Task prompt: Write down exactly the lines of the records below, beginning with the first and ending with the line that includes "[double] operations the".

Dataset excerpts:
◆ ◆ ◆ ◆ ◆ ◆ ◆

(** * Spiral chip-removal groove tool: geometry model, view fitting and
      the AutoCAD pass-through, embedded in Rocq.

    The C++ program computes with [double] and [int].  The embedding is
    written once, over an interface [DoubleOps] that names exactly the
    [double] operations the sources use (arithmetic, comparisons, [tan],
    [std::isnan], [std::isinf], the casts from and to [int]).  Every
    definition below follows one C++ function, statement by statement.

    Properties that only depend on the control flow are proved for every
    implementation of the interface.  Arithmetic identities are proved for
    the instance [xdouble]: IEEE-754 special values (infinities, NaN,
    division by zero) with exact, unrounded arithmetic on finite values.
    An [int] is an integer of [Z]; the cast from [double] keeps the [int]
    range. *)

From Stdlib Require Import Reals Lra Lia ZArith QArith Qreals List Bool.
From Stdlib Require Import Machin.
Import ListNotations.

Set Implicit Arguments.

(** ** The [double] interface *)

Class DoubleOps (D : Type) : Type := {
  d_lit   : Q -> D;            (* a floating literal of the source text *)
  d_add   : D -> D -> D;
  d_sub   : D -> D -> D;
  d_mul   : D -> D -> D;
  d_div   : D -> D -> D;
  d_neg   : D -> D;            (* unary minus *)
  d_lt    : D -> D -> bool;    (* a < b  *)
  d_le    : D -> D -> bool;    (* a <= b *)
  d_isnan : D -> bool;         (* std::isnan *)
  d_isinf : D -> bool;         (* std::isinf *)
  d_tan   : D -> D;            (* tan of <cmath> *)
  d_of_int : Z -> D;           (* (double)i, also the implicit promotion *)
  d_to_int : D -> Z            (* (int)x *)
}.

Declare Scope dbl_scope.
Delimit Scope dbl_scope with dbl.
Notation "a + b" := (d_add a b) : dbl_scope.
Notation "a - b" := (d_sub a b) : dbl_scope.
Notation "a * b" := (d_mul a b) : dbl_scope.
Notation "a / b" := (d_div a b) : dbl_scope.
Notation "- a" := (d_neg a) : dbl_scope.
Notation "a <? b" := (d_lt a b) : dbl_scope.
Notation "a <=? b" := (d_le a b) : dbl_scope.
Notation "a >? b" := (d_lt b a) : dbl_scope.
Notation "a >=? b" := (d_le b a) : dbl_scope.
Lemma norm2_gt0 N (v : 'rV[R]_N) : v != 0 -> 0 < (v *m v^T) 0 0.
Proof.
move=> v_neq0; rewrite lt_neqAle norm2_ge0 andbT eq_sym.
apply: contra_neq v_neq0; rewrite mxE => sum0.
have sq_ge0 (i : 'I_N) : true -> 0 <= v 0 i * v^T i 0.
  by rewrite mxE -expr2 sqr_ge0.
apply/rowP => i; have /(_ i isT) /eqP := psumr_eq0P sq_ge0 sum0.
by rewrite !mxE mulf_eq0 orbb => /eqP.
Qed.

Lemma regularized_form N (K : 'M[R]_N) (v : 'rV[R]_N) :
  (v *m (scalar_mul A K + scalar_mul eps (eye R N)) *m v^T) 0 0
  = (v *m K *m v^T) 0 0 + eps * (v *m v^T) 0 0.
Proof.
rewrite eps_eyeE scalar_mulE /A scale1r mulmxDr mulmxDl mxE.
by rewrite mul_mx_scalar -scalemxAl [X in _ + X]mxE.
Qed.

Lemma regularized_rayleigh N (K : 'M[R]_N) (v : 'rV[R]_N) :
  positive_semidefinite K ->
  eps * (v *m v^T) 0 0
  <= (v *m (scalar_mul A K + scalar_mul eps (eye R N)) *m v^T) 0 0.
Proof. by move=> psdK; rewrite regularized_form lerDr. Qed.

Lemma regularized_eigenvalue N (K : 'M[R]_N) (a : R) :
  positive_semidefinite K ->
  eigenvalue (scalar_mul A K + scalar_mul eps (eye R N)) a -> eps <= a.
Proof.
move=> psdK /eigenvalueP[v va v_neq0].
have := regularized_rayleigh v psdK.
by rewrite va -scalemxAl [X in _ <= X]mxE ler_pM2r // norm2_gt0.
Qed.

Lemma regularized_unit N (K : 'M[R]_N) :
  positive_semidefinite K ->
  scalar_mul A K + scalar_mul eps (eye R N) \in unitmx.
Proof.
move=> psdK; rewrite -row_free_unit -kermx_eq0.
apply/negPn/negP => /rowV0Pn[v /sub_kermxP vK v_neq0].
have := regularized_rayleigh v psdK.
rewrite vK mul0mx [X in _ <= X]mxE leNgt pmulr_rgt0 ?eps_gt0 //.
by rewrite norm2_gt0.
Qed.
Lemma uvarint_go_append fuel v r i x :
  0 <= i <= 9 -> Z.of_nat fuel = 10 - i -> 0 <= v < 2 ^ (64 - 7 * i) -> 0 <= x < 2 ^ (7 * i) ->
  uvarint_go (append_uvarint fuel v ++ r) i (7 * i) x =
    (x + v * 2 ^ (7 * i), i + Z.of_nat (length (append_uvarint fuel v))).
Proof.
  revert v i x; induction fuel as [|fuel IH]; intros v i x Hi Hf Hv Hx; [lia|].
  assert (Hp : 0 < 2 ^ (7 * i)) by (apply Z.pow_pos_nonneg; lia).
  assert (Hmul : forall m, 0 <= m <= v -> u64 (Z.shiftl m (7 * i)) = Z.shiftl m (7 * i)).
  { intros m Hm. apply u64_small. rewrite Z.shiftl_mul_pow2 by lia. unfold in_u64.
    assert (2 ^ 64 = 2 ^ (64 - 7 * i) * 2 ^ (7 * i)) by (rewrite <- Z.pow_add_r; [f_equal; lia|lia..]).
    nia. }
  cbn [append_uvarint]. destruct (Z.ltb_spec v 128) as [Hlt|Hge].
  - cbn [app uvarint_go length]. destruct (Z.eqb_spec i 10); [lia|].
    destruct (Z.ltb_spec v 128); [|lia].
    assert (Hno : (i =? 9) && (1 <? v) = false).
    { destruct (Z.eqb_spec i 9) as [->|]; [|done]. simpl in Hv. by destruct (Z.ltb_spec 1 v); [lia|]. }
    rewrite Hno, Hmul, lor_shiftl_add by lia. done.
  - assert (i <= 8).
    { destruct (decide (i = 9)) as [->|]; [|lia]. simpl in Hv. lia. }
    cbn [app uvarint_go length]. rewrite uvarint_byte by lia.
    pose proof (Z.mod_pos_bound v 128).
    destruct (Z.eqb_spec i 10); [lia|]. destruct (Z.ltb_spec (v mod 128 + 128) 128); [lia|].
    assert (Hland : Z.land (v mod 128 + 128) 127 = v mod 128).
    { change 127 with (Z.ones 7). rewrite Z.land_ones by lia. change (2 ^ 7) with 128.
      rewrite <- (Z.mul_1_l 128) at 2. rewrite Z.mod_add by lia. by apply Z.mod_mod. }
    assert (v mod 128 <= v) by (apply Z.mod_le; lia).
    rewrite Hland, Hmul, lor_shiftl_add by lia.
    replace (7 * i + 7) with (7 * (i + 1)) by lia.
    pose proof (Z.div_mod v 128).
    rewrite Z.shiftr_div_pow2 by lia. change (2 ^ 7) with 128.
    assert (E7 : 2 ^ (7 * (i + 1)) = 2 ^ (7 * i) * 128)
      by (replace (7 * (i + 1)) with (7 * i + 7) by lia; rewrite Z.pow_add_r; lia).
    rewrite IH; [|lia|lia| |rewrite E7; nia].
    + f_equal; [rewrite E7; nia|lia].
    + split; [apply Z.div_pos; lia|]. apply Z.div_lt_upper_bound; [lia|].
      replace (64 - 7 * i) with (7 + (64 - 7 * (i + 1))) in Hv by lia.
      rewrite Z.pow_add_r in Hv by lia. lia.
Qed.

◆ ◆ ◆ ◆ ◆ ◆ ◆

Response to this task:
(** * Spiral chip-removal groove tool: geometry model, view fitting and
      the AutoCAD pass-through, embedded in Rocq.

    The C++ program computes with [double] and [int].  The embedding is
    written once, over an interface [DoubleOps] that names exactly the
    [double] operations the sources use (arithmetic, comparisons, [tan],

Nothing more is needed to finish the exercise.